Just 10 days after the festive Rosh Hashanah welcomes the new year on the Hebrew calendar, the holiest day of the Hebrew calendar comes, in the middle of what is called the High Holy Days. The High Holy Days are a series of holidays celebrated on the Hebrew calendar in the the month of Tishrei. The reason for the day is to make an atonement or penance for sins. This would have been one of the main holidays that people would travel to Jerusalem for, to the Temple when they stood and now to the Western Wall.

The book of Leviticus mandates the observance of this day of atonement in Leviticus 16:29 and Leviticus 23:27 to have a day of ceasing all activities to make an atonement for sins against the Lord. It is a very solemn day that including putting yourself in a state of discomfort through fasting food and often water, marital relations and for some even wearing lotion, bathing, and wearing leather shoes.
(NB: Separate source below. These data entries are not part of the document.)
(* ===== verification/NetworkFacts.v ===== *)
(** NetworkFacts: network schemes on their own: normal attributes, address
    updates, and what the JSON file makes of a scheme. *)

From S2P Require Import Prelude.
From S2P Require Import GoStd.
From S2P Require Import GoFacts.
From S2P Require Import Ip.
From S2P Require Import IpFacts.
From S2P Require Import NetIfaces.
From S2P Require Import Json.
From S2P Require Import HostNet.
From S2P Require Import Network.

Open Scope Z_scope.
#[local] Set Warnings "-register-all".

Module NetworkFacts.
Import Strings Ip IpNet Network.

(** Take a computation that returned apart. *)
Ltac returned H :=
  repeat match type of H with
         | (_ ≫= _) = Ret _ => let a := fresh "a" in let E := fresh "E" in
             apply outcome_bind_Ret in H as (a & E & H)
         end.

Section facts.
Context `{NetlinkLaws, HostNet.MapOrderLaws}.

(** ** Normal attributes *)

Lemma normal_addrs_idem l l' : normal_addrs l = Ret l' → normal_addrs l' = Ret l'.
Proof.
  revert l'. induction l as [|a l IH]; intros l'; cbn [normal_addrs]; [by intros [= <-]|].
  destruct (ParseIPNet a) as [n|e|p] eqn:Hn; [|done..]. intros Hl. returned Hl. injection Hl as <-.
  pose proof (IpFacts.ParseIPNet_cidr _ _ Hn) as Hc. cbn [normal_addrs].
  rewrite IpFacts.ParseIPNet_String by done. rewrite (IH _ E). cbn. by rewrite IpFacts.normal_String.
Qed.

Lemma normal_gateway_idem v4 s s' : normal_gateway v4 s = Ret s' → normal_gateway v4 s' = Ret s'.
Proof.
  unfold normal_gateway. case_bool_decide as Hs.
  - intros [= <-]. by destruct Hs as [-> | ->]; vm_compute.
  - destruct (ParseIP _) as [ip|] eqn:Hip; [|done]. case_bool_decide as Hv; [|done]. intros [= <-].
    pose proof (IpFacts.ParseIP_bound _ _ Hip) as Hb.
    rewrite GoFacts.ToLower_lower, GoFacts.TrimSpace_lower by apply IpFacts.IP_String_lower.
    rewrite IpFacts.ParseIP_String by done. rewrite (bool_decide_true _ Hv).
    by destruct (bool_decide (IP_String ip = "" ∨ IP_String ip = "auto")).
Qed.

Lemma interface_idem what s s' : interface what s = Ret s' → interface what s' = Ret s'.
Proof.
  unfold interface. case_bool_decide as Hs; [done|]. intros [= <-].
  by rewrite GoFacts.TrimSpace_idem, bool_decide_false.
Qed.

Lemma common_Validate_idem x y : common_Validate x = Ret y → common_Validate y = Ret y.
Proof.
  unfold common_Validate. intros Hx. returned Hx.
  destruct (_ && _) eqn:Hm; [done|]. injection Hx as <-. cbn.
  rewrite GoFacts.TrimSpace_idem, E. cbn. erewrite normal_addrs_idem by done. cbn.
  erewrite !normal_gateway_idem by done. cbn. by rewrite Hm.
Qed.

(** C31: validating attributes makes them normal: addresses as networks, gateways
    as addresses of their family, names without spaces, sizes in range; normal
    attributes are what they are. *)
Theorem Validate_idem x y : Validate x = Ret y → Validate y = Ret y.
Proof.
  intros Hx; destruct x; cbn [Validate] in Hx;
    unfold Manual_Validate, Routed_Validate, Bridge_Validate, VxLAN_Validate, VLAN_Validate in Hx; returned Hx; try (destruct (_ && _) eqn:Hr; [|done]); injection Hx as <-; cbn [Validate];
    unfold Manual_Validate, Routed_Validate, Bridge_Validate, VxLAN_Validate, VLAN_Validate;
    erewrite common_Validate_idem by done; cbn; try (erewrite interface_idem by done; cbn); by rewrite ?Hr.
Qed.

(** ** Address updates *)

Definition text_of (s : string) : option string :=
  match ParseIPNet s with Ret n => Some (IPNet_String n) | _ => None end.

(** Whether an address is there after an update, given whether it was before. *)
Definition verdict (a : string) (b : bool) (u : AddrUpdate) : bool :=
  if bool_decide (text_of (Prefix u) = Some a) then
    match Action u with AddrUpdate_APPEND => true | AddrUpdate_REMOVE => false | AddrUpdate_UNKNOWN => b end
  else b.

Lemma known_addrs_spec l m a :
  known_addrs l m !! a = Some () ↔ m !! a = Some () ∨ Some a ∈ map text_of l.
Proof.
  revert m. induction l as [|x l IH]; intros m; cbn [known_addrs map]; [rewrite elem_of_nil; tauto|].
  rewrite IH, elem_of_cons. assert (text_of x = match ParseIPNet x with Ret n => Some (IPNet_String n) | _ => None end) as -> by done.
  destruct (ParseIPNet x) as [n|e|p]; [|intuition congruence..].
  destruct (decide (IPNet_String n = a)) as [<-|Hne]; [rewrite lookup_insert_eq|rewrite lookup_insert_ne by done];
    intuition congruence.
Qed.

Lemma update_addrs_spec l m m' : update_addrs l m = Ret m' →
  ∀ a, bool_decide (m' !! a = Some ()) = foldl (verdict a) (bool_decide (m !! a = Some ())) l.
Proof.
  revert m. induction l as [|u l IH]; intros m; cbn [update_addrs foldl]; [by intros [= <-]|].
  destruct (ParseIPNet (Prefix u)) as [n|e|p] eqn:Hn; [|done..]. intros Hm a. rewrite (IH _ Hm a). f_equal.
  assert (text_of (Prefix u) = Some (IPNet_String n)) as Ht by (unfold text_of; by rewrite Hn).
  unfold verdict. rewrite Ht. destruct (decide (IPNet_String n = a)) as [<-|Hne].
  - rewrite (bool_decide_true (Some _ = _)) by done. destruct (Action u); [done| |].
    + by rewrite lookup_insert_eq, bool_decide_true.
    + by rewrite lookup_delete_eq, bool_decide_false.
  - rewrite (bool_decide_false (Some _ = _)) by congruence. destruct (Action u); [done| |].
    + by rewrite lookup_insert_ne.
    + by rewrite lookup_delete_ne.
Qed.

Lemma update_addrs_Ret l m : (∃ m', update_addrs l m = Ret m') ↔ Forall (λ u, is_Some (text_of (Prefix u))) l.
Proof.
  revert m. induction l as [|u l IH]; intros m; cbn [update_addrs]; [split; [constructor|eauto]|].
  rewrite Forall_cons. unfold text_of at 1. destruct (ParseIPNet (Prefix u)).
  - rewrite IH. naive_solver.
  - split; [by intros [? ?]|]. by intros [[? ?] _].
  - split; [by intros [? ?]|]. by intros [[? ?] _].
Qed.

Lemma range_keys (m : gmap string unit) a : a ∈ map fst (HostNet.map_order _ m) ↔ m !! a = Some ().
Proof.
  rewrite (HostNet.map_order_law _ m), list_elem_of_fmap. split.
  - intros ([k []] & -> & Hk). by apply elem_of_map_to_list in Hk.
  - intros Ha. exists (a, ()). split; [done|]. by apply elem_of_map_to_list.
Qed.
Lemma range_nodup (m : gmap string unit) : NoDup (map fst (HostNet.map_order _ m)).
Proof. rewrite (HostNet.map_order_law _ m). apply NoDup_fst_map_to_list. Qed.

(** C32: updating the addresses of a scheme: it fails exactly when an update is no
    address; otherwise the new list has every address once, in its normal text, and
    an address is in it when the last update that appends or removes it appends it,
    or when there is none and it was there before, however it was written. *)
Theorem patchAddrs_spec orig updates :
  ((∃ l, patchAddrs orig updates = Ret l) ↔ Forall (λ u, is_Some (text_of (Prefix u))) updates) ∧
  ∀ l, patchAddrs orig updates = Ret l →
    NoDup l ∧ ∀ a, a ∈ l ↔ foldl (verdict a) (bool_decide (Some a ∈ map text_of orig)) updates = true.
Proof.
  unfold patchAddrs. split.
  - rewrite <- (update_addrs_Ret updates (known_addrs orig ∅)). split.
    + intros [l Hl]. returned Hl. eauto.
    + intros [m Hm]. rewrite Hm. by eexists.
  - intros l Hl. returned Hl. injection Hl as <-. split; [apply range_nodup|]. intros x.
    rewrite range_keys. pose proof (update_addrs_spec _ _ _ E x) as Hx.
    rewrite (bool_decide_ext (known_addrs orig ∅ !! x = Some ()) (Some x ∈ map text_of orig)) in Hx
      by (rewrite known_addrs_spec, lookup_empty; intuition congruence).
    rewrite <- Hx. symmetry. apply bool_decide_eq_true.
Qed.

(** ** Schemes in a file *)

(** What the file makes of a value under another key than [addrs]. *)
Definition reload (v : value) : value := value_of_json (enc_value v).

Lemma insert_by_Permutation {A} (less : A → A → bool) x l : Sort.insert_by less x l ≡ₚ x :: l.
Proof.
  induction l as [|y l IH]; cbn; [done|]. destruct (less x y); [done|]. rewrite IH. apply Permutation_swap.
Qed.
Lemma SliceStable_Permutation {A} (less : A → A → bool) l : Sort.SliceStable less l ≡ₚ l.
Proof.
  unfold Sort.SliceStable. assert (∀ acc, foldl (λ acc x, Sort.insert_by less x acc) acc l ≡ₚ l ++ acc) as Hi.
  { induction l as [|x l IH]; intros acc; cbn; [done|]. rewrite IH, insert_by_Permutation.
    by rewrite Permutation_middle. }
  by rewrite Hi, app_nil_r.
Qed.

Lemma attrs_of_json_lookup (l : list (string * json)) k :
  NoDup (map fst l) → attrs_of_json l !! k = value_of_json <$> (list_to_map l : gmap string json) !! k.
Proof.
  unfold attrs_of_json. assert (∀ m : gmap string value, NoDup (map fst l) →
    foldl (λ m kv, <[kv.1:=value_of_json kv.2]> m) m l !! k =
    match (list_to_map l : gmap string json) !! k with Some j => Some (value_of_json j) | None => m !! k end) as Hi.
  { induction l as [|[k' j] l IH]; intros m Hnd; [done|]. apply NoDup_cons in Hnd as [Hk Hnd]. cbn [foldl list_to_map].
    rewrite IH by done. cbn [fst snd list_to_map foldr]. destruct (decide (k' = k)) as [->|Hne].
    - assert ((list_to_map l : gmap string json) !! k = None) as Hn by (apply not_elem_of_list_to_map_1; exact Hk).
      cbn [list_to_map foldr] in Hn. by rewrite Hn, !lookup_insert_eq.
    - rewrite !lookup_insert_ne by done. done. }
  intros Hnd. rewrite Hi by done. by destruct (list_to_map l !! k); rewrite ?lookup_empty.
Qed.

Lemma attrs_of_sorted (m : gmap string json) k :
  attrs_of_json (Sort.SliceStable by_key (map_to_list m)) !! k = value_of_json <$> m !! k.
Proof.
  rewrite attrs_of_json_lookup.
  - erewrite list_to_map_proper; [by rewrite list_to_map_to_list| |apply SliceStable_Permutation].
    rewrite SliceStable_Permutation. apply NoDup_fst_map_to_list.
  - rewrite SliceStable_Permutation. apply NoDup_fst_map_to_list.
Qed.

Lemma SchemeTypeValue_String t : SchemeTypeValue (SchemeType_String t) = t.
Proof. by destruct t. Qed.

(** A scheme survives the file, but for the numbers, which are float64. *)
Lemma UnmarshalJSON_Marshal p :
  ∃ p', UnmarshalJSON (MarshalJSON p) = Ret p' ∧ Ifname p' = Ifname p ∧ SchemeType_ p' = SchemeType_ p ∧
    (∀ k, k ∉ ["scheme"; "ifname"; "addrs"] → attrs p' !! k = reload <$> attrs p !! k) ∧
    (∀ k n, attrs p' !! k ≠ Some (VUint32 n)) ∧
    ∀ l, attrs p !! "addrs" = Some (VStrings l) →
      ∃ l', attrs p' !! "addrs" = Some (VStrings l') ∧ NoDup l' ∧ ∀ a, a ∈ l' ↔ a ∈ l.
Proof.
  unfold MarshalJSON, UnmarshalJSON.
  set (m := <["ifname" := _]> (<["scheme" := _]> (attrs p))).
  set (a := attrs_of_json _).
  assert (∀ k, a !! k = reload <$> m !! k) as Ha.
  { intros k. unfold a. rewrite attrs_of_sorted, lookup_fmap. by destruct (m !! k). }
  assert (a !! "scheme" = Some (VString (SchemeType_String (SchemeType_ p)))) as ->.
  { rewrite Ha. unfold m. by rewrite lookup_insert_ne, lookup_insert_eq by done. }
  cbn [mbind outcome_bind]. rewrite SchemeTypeValue_String.
  set (a' := match a !! "addrs" with None => a | Some v => _ end).
  assert (∀ k, k ≠ "addrs" → a' !! k = reload <$> m !! k) as Ha'.
  { intros k Hk. unfold a'. destruct (a !! "addrs"); [rewrite lookup_insert_ne by done|]; apply Ha. }
  unfold required, valueAs. cbn [attrs].
  assert (a' !! "ifname" = Some (VString (Ifname p))) as Hi.
  { rewrite Ha' by done. unfold m. by rewrite lookup_insert_eq. }
  rewrite Hi, bool_decide_false, bool_decide_false by (done || (intros [_ ?]; done)). cbn [as_string mbind outcome_bind].
  eexists. split; [reflexivity|]. cbn [Ifname SchemeType_ attrs with_ifname]. split_and!; [done|done| | |].
  - intros k Hk. rewrite !not_elem_of_cons in Hk. destruct Hk as (Hk1 & Hk2 & Hk3 & _). rewrite Ha' by done. unfold m.
    by rewrite !lookup_insert_ne by done.
  - intros k n. destruct (decide (k = "addrs")) as [->|Hk].
    + unfold a'. destruct (a !! "addrs") as [v|] eqn:E; [by rewrite lookup_insert_eq|by rewrite E].
    + rewrite Ha' by done. destruct (m !! k) as [v|]; [|done]. cbn. intros [= E]. destruct v; try done.
      unfold reload in E. cbn in E. by destruct j.
  - intros l Hl. unfold a'. assert (a !! "addrs" = Some (VJson (JArr (map JStr l)))) as ->.
    { rewrite Ha. unfold m. rewrite !lookup_insert_ne by done. by rewrite Hl. }
    rewrite lookup_insert_eq. eexists. split; [done|]. split; [apply range_nodup|]. intros x. rewrite range_keys.
    cbn [addrs_of]. assert (∀ m : gmap string unit, foldl (λ m j, match j with JStr s => <[s:=()]> m | _ => m end) m (map JStr l) !! x = Some ()
      ↔ m !! x = Some () ∨ x ∈ l) as Hf; [|rewrite Hf, lookup_empty; intuition congruence].
    clear. induction l as [|y l IH]; intros m; cbn [map foldl]; [rewrite elem_of_nil; tauto|].
    rewrite IH, elem_of_cons. destruct (decide (y = x)) as [->|Hne];
      [rewrite lookup_insert_eq|rewrite lookup_insert_ne by done]; intuition congruence.
Qed.
End facts.
End NetworkFacts.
This day stems from the sin of worshiping the golden calf while Moses was getting the ten commandments from the Lord. Moses destroyed the tablets upon viewing the treachery. Afterwards, the people asked for forgiveness and made atonement. This pleased the Lord and he granted them with another set of the commandment tablets.

The fast is marked by people usually saying something in regards to having an easy fast. One popular saying is “yom tov” or “good holy day”.

As well as being known as the Day of Atonement, but also as the Sabbath of Sabbaths, though the day does not always fall on the traditional day for sabbaths, which is Friday at sundown until Saturday at sundown.

There are no radio or television broadcasts or public transportation of any kind. This year, with the covid-19 lockdown in effect, many services and places of businesses are shut down until the lockdown is lifted, but this is also common for Yom Kippur every year.

Typically people would go to very long services at their synagogue and perhaps go pray at the Western Wall, but due to coronavirus lockdown restrictions, this, like so many things, has changed for this year. Even the Great Synagogue in Jerusalem has closed for the duration of the High Holy Days for the first time in its history, first opening its doors in 1958.

Typically, a large meal is prepared for lunch the day before the fast and then a festive meal is prepared in order to break the fast. Typically it is started with foods that will not overwhelm the system after fasting. Also, because of restrictions on working at all on the day, no preparations for a large meal can be made. Therefore the feast usually includes items such as bagels and lox, and casseroles which were prepared before the start of Yom Kippur.